Auto-generated from arXiv metadata + an LLM reading only titles/abstracts. Equations are interpretive; always verify with the PDF.

1) Preconditioned Proximal Gradient Methods with Conjugate Momentum: A Subspace Perspective

Authors: Jian Chen, Xinmin Yang
arXiv: 2603.16573 · pdf
Categories: math.OC

Abstract

In this paper, we propose a descent method for composite optimization problems with linear operators. Specifically, we first design a structure-exploiting preconditioner tailored to the linear operator so that the resulting preconditioned proximal subproblem admits a closed-form solution through its dual formulation. However, such a structure-driven preconditioner may be poorly aligned with the local curvature of the smooth component, which can lead to slow practical convergence. To address this issue, we develop a subspace proximal Newton framework that incorporates curvature information within a low-dimensional subspace.

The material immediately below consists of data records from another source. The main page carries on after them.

(** * socketio-im-demo: the Socket.IO handler and its Redis service

    A shallow embedding of [internal/handlers] (the [SocketIOHandler] with its
    session registry, the presence events, [handleMessage] and
    [broadcastMessage], the uploads), of [internal/models], of
    [internal/services/redis.go] and of [internal/config].

    Conventions of the embedding.
    - A Go [map] is a [gmap]; a slice is a [list]; [string] is [string].
    - The handler is a record that is passed through every function (the
      receiver [h]).  What the process does to the outside is kept in the same
      record: [emitted] is the sequence of Socket.IO emissions, [logged] the
      sequence of log entries.
    - The transport (package socket.io) is outside the repository.  Of it the
      model keeps, per connected socket, the set of rooms the socket has
      joined: [To(room).Emit] reaches the sockets that joined [room],
      [server.Emit] reaches every connected socket, [client.Emit] reaches the
      client.
    - Redis is outside the repository too.  Of it the model keeps the string
      keys written with SET, the sets written with SADD and the publications.
      Whether the n-th command sent to Redis succeeds is given by [redis_ok];
      the n-th reading of the wall clock is given by [clock].  Expiry of keys
      is real time and is left out.
    - The handlers run one event at a time; goroutine interleaving is not part
      of the model.
    - The events of [step] are the connection, the client events of the
      registry and of the chat, the disconnect and the arrival of a relay
      payload.  [handleFileUpload], the HTTP upload and [internal/config] are
      modelled apart, further down: an upload touches neither the registry
      nor the presence events.  Of the disk the model keeps the calls that
      write a file and whether each succeeded; base64 decoding and
      [filepath.Join] are parameters of the upload handlers; the outcome of
      reading [config.yaml] and the environment are arguments of [Load]. *)

From stdpp Require Import base gmap strings list fin_maps pretty.

Open Scope string_scope.
Open Scope list_scope.
Open Scope nat_scope.

(** ** internal/models *)

Module models.

Definition MessageType := string.

Definition TextMessage : MessageType := "text".
Definition FileMessage : MessageType := "file".
Definition ImageMessage : MessageType := "image".
Definition SystemMessage : MessageType := "system".

Record FileMetadata := {
  FileName : string;
  FileSize : Z;
  FileType : string;
  FileURL : string
}.

(** [Metadata] is [interface{}] in the source; the handlers modelled here
    leave it nil, the upload path fills it with the file description. *)
Record Message := {
  ID : string;
  Type_ : MessageType;
  Content : string;
  Sender : string;
  Receiver : string;
  Room : string;
  Timestamp : Z;
  Metadata : option FileMetadata
}.

(** [Metadata] of a user holds the two keys "deviceInfo" and "sessionId". *)
Record User := {
  User_ID : string;
  User_Name : string;
  User_Avatar : string;
  User_Status : string;
  User_LastSeen : Z;
  User_Metadata : gmap string string
}.

Definition set_Content (c : string) (m : Message) : Message :=
  {| ID := ID m; Type_ := Type_ m; Content := c; Sender := Sender m;
     Receiver := Receiver m; Room := Room m; Timestamp := Timestamp m;
     Metadata := Metadata m |}.

End models.
Import models.

(** ** Values received from and sent to clients *)

(** A field of a JSON object sent by a client: the handlers only ever assert
    fields to [string], every other shape reads as the empty string. *)
Inductive value :=
  | VString (s : string)
  | VOther.

(** One element of [args ...any]. *)
Inductive any :=
  | AMap (fields : gmap string value)
  | AString (s : string)
  | AOther.

(** [s, _ := data[k].(string)] *)
Definition str_field (data : gmap string value) (k : string) : string :=
  match data !! k with
  | Some (VString s) => s
  | _ => ""
  end.

(** [len(args) == 0], or else [data, ok := args[0].(map[string]interface{})]. *)
Inductive first_arg :=
  | NoArgs
  | NotAMap
  | IsMap (data : gmap string value).

Definition first_map (args : list any) : first_arg :=
  match args with
  | [] => NoArgs
  | AMap data :: _ => IsMap data
  | _ :: _ => NotAMap
  end.

(** The payloads the handler emits. *)
Inductive payload :=
  | PError (message : string)
  | PJoined (userId userName deviceInfo status : string) (deviceCount : nat)
  | PDeviceConnected (deviceInfo sessionId : string) (deviceCount : nat)
  | PDeviceDisconnected (sessionId : string) (deviceCount : nat)
  | PUserStatus (userName status : string)
  | PRoomUser (userName roomId : string)
  | PRoomJoined (roomId userName : string)
  | PMessage (m : Message)
  | PDirect (m : Message).  (* map{"message": m} *)

(** Where an emission is addressed. *)
Inductive target :=
  | ToClient (sessionID : string)   (* client.Emit *)
  | ToRoom (room : string)          (* h.server.To(room).Emit *)
  | ToAll.                          (* h.server.Emit *)

Record emission := Emit {
  em_target : target;
  em_event : string;
  em_data : payload
}.

(** logrus levels. *)
Inductive level := DebugLevel | InfoLevel | WarnLevel | ErrorLevel.

(** ** internal/services: the Redis service *)

Inductive rvalue :=
  | RString (s : string)        (* a plain string value *)
  | RJson (m : Message).        (* json.Marshal of a message *)

Record RedisService := {
  kv : gmap string rvalue;            (* SET / GET / DEL *)
  sets : gmap string (gset string);   (* SADD / SREM / SMEMBERS *)
  published : list (string * Message);(* PUBLISH channel payload, oldest first *)
  subscribed : bool;                  (* the "messages" subscription is up *)
  cmds : nat                          (* commands sent so far *)
}.

(** ** internal/handlers: the handler state *)

Record SocketIOHandler := {
  server : gmap string (gset string);   (* connected socket -> rooms joined *)
  redisService : RedisService;
  sessions : gmap string User;          (* session_id -> user *)
  userSessions : gmap string (list string); (* username -> []session_ids *)
  emitted : list emission;
  logged : list (level * string);
  ticks : nat                           (* clock readings so far *)
}.

Definition with_server (f : gmap string (gset string) → gmap string (gset string))
    (h : SocketIOHandler) : SocketIOHandler :=
  {| server := f (server h); redisService := redisService h;
     sessions := sessions h; userSessions := userSessions h;
     emitted := emitted h; logged := logged h; ticks := ticks h |}.

Definition with_redis (r : RedisService) (h : SocketIOHandler) : SocketIOHandler :=
  {| server := server h; redisService := r;
     sessions := sessions h; userSessions := userSessions h;
     emitted := emitted h; logged := logged h; ticks := ticks h |}.

Definition with_sessions (f : gmap string User → gmap string User)
    (h : SocketIOHandler) : SocketIOHandler :=
  {| server := server h; redisService := redisService h;
     sessions := f (sessions h); userSessions := userSessions h;
     emitted := emitted h; logged := logged h; ticks := ticks h |}.

Definition with_userSessions (f : gmap string (list string) → gmap string (list string))
    (h : SocketIOHandler) : SocketIOHandler :=
  {| server := server h; redisService := redisService h;
     sessions := sessions h; userSessions := f (userSessions h);
     emitted := emitted h; logged := logged h; ticks := ticks h |}.

(** [Emit] on some target: one more emission. *)
Definition emit (t : target) (ev : string) (d : payload) (h : SocketIOHandler)
    : SocketIOHandler :=
  {| server := server h; redisService := redisService h;
     sessions := sessions h; userSessions := userSessions h;
     emitted := emitted h ++ [Emit t ev d]; logged := logged h; ticks := ticks h |}.

(** [h.logger...Info/Error(msg)]: the fields of the entry are left out. *)
Definition log (l : level) (msg : string) (h : SocketIOHandler) : SocketIOHandler :=
  {| server := server h; redisService := redisService h;
     sessions := sessions h; userSessions := userSessions h;
     emitted := emitted h; logged := logged h ++ [(l, msg)]; ticks := ticks h |}.

(** The sockets an emission reaches, given the rooms of the transport. *)
Definition reaches (srv : gmap string (gset string)) (t : target) (sid : string) : bool :=
  match t with
  | ToClient c => bool_decide (c = sid) && bool_decide (is_Some (srv !! sid))
  | ToRoom r =>
      match srv !! sid with
      | Some rooms => bool_decide (r ∈ rooms)
      | None => false
      end
  | ToAll => bool_decide (is_Some (srv !! sid))
  end.

(** How many of the emissions [es] carrying message id [id] reach [sid]. *)
Definition message_of (d : payload) : option Message :=
  match d with
  | PMessage m | PDirect m => Some m
  | _ => None
  end.

Definition carries (id : string) (e : emission) : bool :=
  match message_of (em_data e) with
  | Some m => bool_decide (ID m = id)
  | None => false
  end.

Definition deliveries (srv : gmap string (gset string)) (es : list emission)
    (id sid : string) : nat :=
  length (filter (λ e, carries id e && reaches srv (em_target e) sid = true) es).

(** [h.userSessions[userName]]: the zero value (no sessions) for a missing key. *)
Definition devicesOf (h : SocketIOHandler) (userName : string) : list string :=
  default [] (userSessions h !! userName).

(** The position of the first [sid == sessionID] of [for i, sid := range sessions]. *)
Fixpoint index_of (sessionID : string) (l : list string) : option nat :=
  match l with
  | [] => None
  | sid :: l' =>
      if decide (sid = sessionID) then Some 0
      else S <$> index_of sessionID l'
  end.

(** ** Events *)

(** What a connected client sends. *)
Inductive client_event :=
  | EvJoin (args : list any)
  | EvJoinRoom (args : list any)
  | EvLeaveRoom (args : list any)
  | EvMessage (args : list any)
  | EvTyping (args : list any)
  | EvStopTyping (args : list any).

(** What happens to the process. *)
Inductive event :=
  | Connection (sessionID : string)
  | ClientEmit (sessionID : string) (ev : client_event)
  | Disconnect (sessionID : string) (args : list any)
  | RelayReceive (payload : option Message).
(** [s or ""] for an [Optional[str]]: [None] and the empty string are both
    falsy. *)
Definition or_empty (s : option string) : string :=
  match s with
  | Some (String c r) => String c r
  | _ => ""
  end.

(** Truth value of a [str]. *)
Definition truthy (s : string) : bool :=
  match s with
  | EmptyString => false
  | String _ _ => true
  end.

Fixpoint zeros (k : nat) : string :=
  match k with
  | O => ""
  | S k' => String "0" (zeros k')
  end.

(** ["%0<width>d" % n]: the sign, if any, counts in the width. *)
Definition zfill (width : nat) (n : Z) : string :=
  let digits := NilZero.string_of_uint (N.to_uint (Z.abs_N n)) in
  if n <? 0 then "-" +:+ zeros (width - 1 - String.length digits) +:+ digits
  else zeros (width - String.length digits) +:+ digits.

(** [<] on [str] compares code points, which on UTF-8 encoded text is the
    order of the bytes: [String.leb]. [list.sort(key=...)] is a stable
    sort; a stable sort has one possible result, computed here by
    insertion. *)
Section Sort.
Context {A : Type} (key : A -> string).

Fixpoint insert (x : A) (l : list A) : list A :=
  match l with
  | [] => [x]
  | y :: l' =>
      if String.leb (key x) (key y) then x :: y :: l'
      else y :: insert x l'
  end.

Fixpoint sort (l : list A) : list A :=
  match l with
  | [] => []
  | x :: l' => insert x (sort l')
  end.
End Sort.

(** Value of a hexadecimal digit. *)
Definition hexval (c : ascii) : option N :=
  let n := N_of_ascii c in
  if (48 <=? n)%N && (n <=? 57)%N then Some (n - 48)%N
  else if (97 <=? n)%N && (n <=? 102)%N then Some (n - 87)%N
  else if (65 <=? n)%N && (n <=? 70)%N then Some (n - 55)%N
  else None.

(** ASCII whitespace: tab, line feed, vertical tab, form feed, carriage
    return, space. *)
Definition isspace (c : ascii) : bool :=
  let n := N_of_ascii c in
  ((9 <=? n)%N && (n <=? 13)%N) || (n =? 32)%N.

Definition byte_of (hi lo : N) : byte :=
  default x00 (Byte.of_N (16 * hi + lo)).

(** [bytes.fromhex(s)]: pairs of hexadecimal digits, whitespace allowed
    between the pairs; [None] stands for [ValueError]. *)
Fixpoint fromhex (s : string) : option (list byte) :=
  match s with
  | EmptyString => Some []
  | String c rest =>
      if isspace c then fromhex rest
      else
        match hexval c, rest with
        | Some hi, String c' rest' =>
            match hexval c' with
            | Some lo => cons (byte_of hi lo) <$> fromhex rest'
            | None => None
            end
        | _, _ => None
        end
  end.

Definition hexdigit (n : N) : ascii :=
  if (n <? 10)%N then ascii_of_N (48 + n) else ascii_of_N (87 + n).

(** [binascii.hexlify(b).decode()]. *)
Fixpoint hexlify (b : list byte) : string :=
  match b with
  | [] => ""
  | x :: b' =>
      let n := Byte.to_N x in
      String (hexdigit (n / 16)) (String (hexdigit (n mod 16)) (hexlify b'))
  end.

End Py.

(** ** [datetime] *)

Module Datetime.

(** A [date] is kept as its proleptic Gregorian ordinal
    ([date.toordinal()]): day 1 is 0001-01-01 and [MAXORDINAL] is
    9999-12-31. *)
Definition date : Type := Z.

Definition MAXORDINAL : Z := 3652059.

Definition valid_date (d : date) : Prop := 0 < d <= MAXORDINAL.

Definition DAYS_BEFORE_MONTH (month : Z) : Z :=
  nth (Z.to_nat month) [-1; 0; 31; 59; 90; 120; 151; 181; 212; 243; 273; 304; 334] 0.

Definition DAYS_IN_MONTH (month : Z) : Z :=
  nth (Z.to_nat month) [-1; 31; 28; 31; 30; 31; 30; 31; 31; 30; 31; 30; 31] 0.

(** [_ord2ymd]: ordinal to (year, month, day). *)
Definition ord2ymd (n : Z) : Z * Z * Z :=
  let n := n - 1 in
  let n400 := n / 146097 in let n := n mod 146097 in
  let year := n400 * 400 + 1 in
  let n100 := n / 36524 in let n := n mod 36524 in
  let n4 := n / 1461 in let n := n mod 1461 in
  let n1 := n / 365 in let n := n mod 365 in
  let year := year + n100 * 100 + n4 * 4 + n1 in
  if (n1 =? 4) || (n100 =? 4) then (year - 1, 12, 31)
  else
    let leapyear := (n1 =? 3) && (negb (n4 =? 24) || (n100 =? 3)) in
    let month := Z.shiftr (n + 50) 5 in
    let preceding :=
      DAYS_BEFORE_MONTH month + (if (2 <? month) && leapyear then 1 else 0) in
    if n <? preceding then
      let month := month - 1 in
      let preceding :=
        preceding - (DAYS_IN_MONTH month + (if (month =? 2) && leapyear then 1 else 0)) in
      (year, month, n - preceding + 1)
    else (year, month, n - preceding + 1).

(** [d + timedelta(days=days)]. *)
Definition date_add_days (d : date) (days : Z) : result date :=
  let o := d + days in
  if (0 <? o) && (o <=? MAXORDINAL) then Ok o else Raise OverflowError.

Record datetime : Type := mk_datetime {
  dt_date : date;
  hour : Z;
  minute : Z;
  second : Z;
  microsecond : Z
}.

(** [datetime.combine(d, datetime.min.time())]. *)
Definition combine_min (d : date) : datetime :=
  mk_datetime d 0 0 0 0.

(** [dt.replace(hour=h, minute=m)]. *)
Definition replace (dt : datetime) (h m : Z) : result datetime :=
  if (0 <=? h) && (h <? 24) && (0 <=? m) && (m <? 60)
  then Ok (mk_datetime (dt_date dt) h m (second dt) (microsecond dt))
  else Raise ValueError.

(** [dt + timedelta(minutes=m)]. *)
Definition add_minutes (dt : datetime) (m : Z) : result datetime :=
  let secs := hour dt * 3600 + minute dt * 60 + second dt + m * 60 in
  let days := dt_date dt + secs / 86400 in
  let secs := secs mod 86400 in
  if (0 <? days) && (days <=? MAXORDINAL)
  then Ok (mk_datetime days (secs / 3600) (secs mod 3600 / 60) (secs mod 60)
             (microsecond dt))
  else Raise OverflowError.

Definition date_isoformat (d : date) : string :=
  let '(y, m, dd) := ord2ymd d in
  Py.zfill 4 y +:+ "-" +:+ Py.zfill 2 m +:+ "-" +:+ Py.zfill 2 dd.

Definition time_isoformat (h m s us : Z) : string :=
  Py.zfill 2 h +:+ ":" +:+ Py.zfill 2 m +:+ ":" +:+ Py.zfill 2 s
    +:+ (if us =? 0 then "" else "." +:+ Py.zfill 6 us).

(** [dt.isoformat()] of a naive datetime. *)
Definition isoformat (dt : datetime) : string :=
  date_isoformat (dt_date dt) +:+ "T"
    +:+ time_isoformat (hour dt) (minute dt) (second dt) (microsecond dt).

End Datetime.

(** ** [bson.ObjectId] *)

#[local] Instance byte_eq_decision : EqDecision byte := byte_eq_dec.

Module Bson.

(** An [ObjectId] wraps the bytes of the identifier. *)
Record ObjectId : Type := mk_oid { binary : list byte }.

#[global] Instance ObjectId_eq_decision : EqDecision ObjectId.
Proof. solve_decision. Defined.

(** [ObjectId(oid)] for a [str]: twenty-four characters that
    [bytes.fromhex] accepts, [InvalidId] otherwise. *)
Definition parse (oid : string) : result ObjectId :=
  if (String.length oid =? 24)%nat then
    match Py.fromhex oid with
    | Some b => Ok (mk_oid b)
    | None => Raise InvalidId
    end
  else Raise InvalidId.

(** [str(oid)]. *)
Definition str (oid : ObjectId) : string := Py.hexlify (binary oid).

End Bson.

Abbreviation ObjectId := Bson.ObjectId.

(** ** Schemas *)

Module OnboardingInput.
Record t : Type := mk {
  goals : list string;
  blocker : string;
  work_hours : option string;
  energy_pattern : option string
}.
End OnboardingInput.

Module ProposedBlock.
Record t : Type := mk {
  title : string;
  start : string;
  end_ : string;
  category : string
}.
End ProposedBlock.

Module OnboardingPlan.
Record t : Type := mk {
  protocol_name : string;
  blocks : list ProposedBlock.t;
  message : string
}.
End OnboardingPlan.

Module TaskCreate.
Record t : Type := mk {
  title : string;
  start : string;
  end_ : string;
  category : string;
  status : string
}.
End TaskCreate.

Module TaskOut.
Record t : Type := mk {
  id : string;
  title : string;
  start : string;
  end_ : string;
  category : string;
  status : string
}.
End TaskOut.

(** ** The document store *)

(** A stored profile.  The fields other than [_id] are those this program
    writes: [level], [xp] and [streak] hold Python ints, [updated_at] a
    timestamp; a field that a document lacks is [None], which is what
    [doc.get(key, default)] tests. *)
Module Profile.
Record t : Type := mk {
  _id : ObjectId;
  level : option Z;
  xp : option Z;
  streak : option Z;
  updated_at : option Z
}.
End Profile.

(** A stored task: the five [TaskCreate] fields hold strings. *)
Module Task.
Record t : Type := mk {
  _id : ObjectId;
  title : option string;
  start : option string;
  end_ : option string;
  category : option string;
  status : option string;
  updated_at : option Z
}.
End Task.

(** Collections keep their documents in natural (insertion) order. *)
Module Collection.
Section Ops.
Context {D : Type}.

(** [find_one(filter)]: the first matching document, if any. *)
Definition find_one (filter : D -> bool) (c : list D) : option D :=
  List.find filter c.

(** [find(filter)]. *)
Definition find (filter : D -> bool) (c : list D) : list D :=
  List.filter filter c.

(** [update_one(filter, {"$set": ...})]: the first matching document is
    updated, the others are left alone. *)
Fixpoint update_one (filter : D -> bool) (set : D -> D) (c : list D) : list D :=
  match c with
  | [] => []
  | d :: c' =>
      if filter d then set d :: c' else d :: update_one filter set c'
  end.

(** [insert_one(doc)]. *)
Definition insert_one (d : D) (c : list D) : list D := (c ++ [d])%list.
End Ops.
End Collection.

(** Modelled from the spec: the module [database] ([db], [create_document],
    [get_documents]) is not part of the sources.  The spec describes a
    generic key-document store with find, insert and update by filter over
    the collections [profile] and [task], which assigns each document an
    opaque unique identifier at creation.  [next_id] is the supply of
    identifiers. *)
Record database : Type := mk_database {
  profile : list Profile.t;
  task : list Task.t;
  next_id : N
}.

Fixpoint big_endian (len : nat) (n : N) : list byte :=
  match len with
  | O => []
  | S len' => (big_endian len' (n / 256) ++ [default x00 (Byte.of_N (n mod 256))])%list
  end.

Definition fresh_id (d : database) : ObjectId :=
  Bson.mk_oid (big_endian 12 (next_id d)).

At each iteration, the search direction is obtained by minimizing a proximal Newton model restricted to a two-dimensional subspace spanned by the current preconditioned proximal gradient direction and a momentum direction derived from the previous iterate. By orthogonalizing the subspace basis with respect to the local Hessian-induced metric, the resulting two-dimensional nonsmooth subproblem can be efficiently approximated by solving two one-dimensional optimization problems. This orthogonalization plays a crucial role: it allows a single pass of alternating one-dimensional updates to provide a good approximation to the original coupled two-dimensional subproblem while keeping the per-iteration computational cost low. We establish global convergence of the proposed method and prove a $Q$-linear convergence rate under strong convexity. Comparative numerical experiments demonstrate the effectiveness of the proposed algorithm, particularly on high-dimensional and ill-conditioned problems.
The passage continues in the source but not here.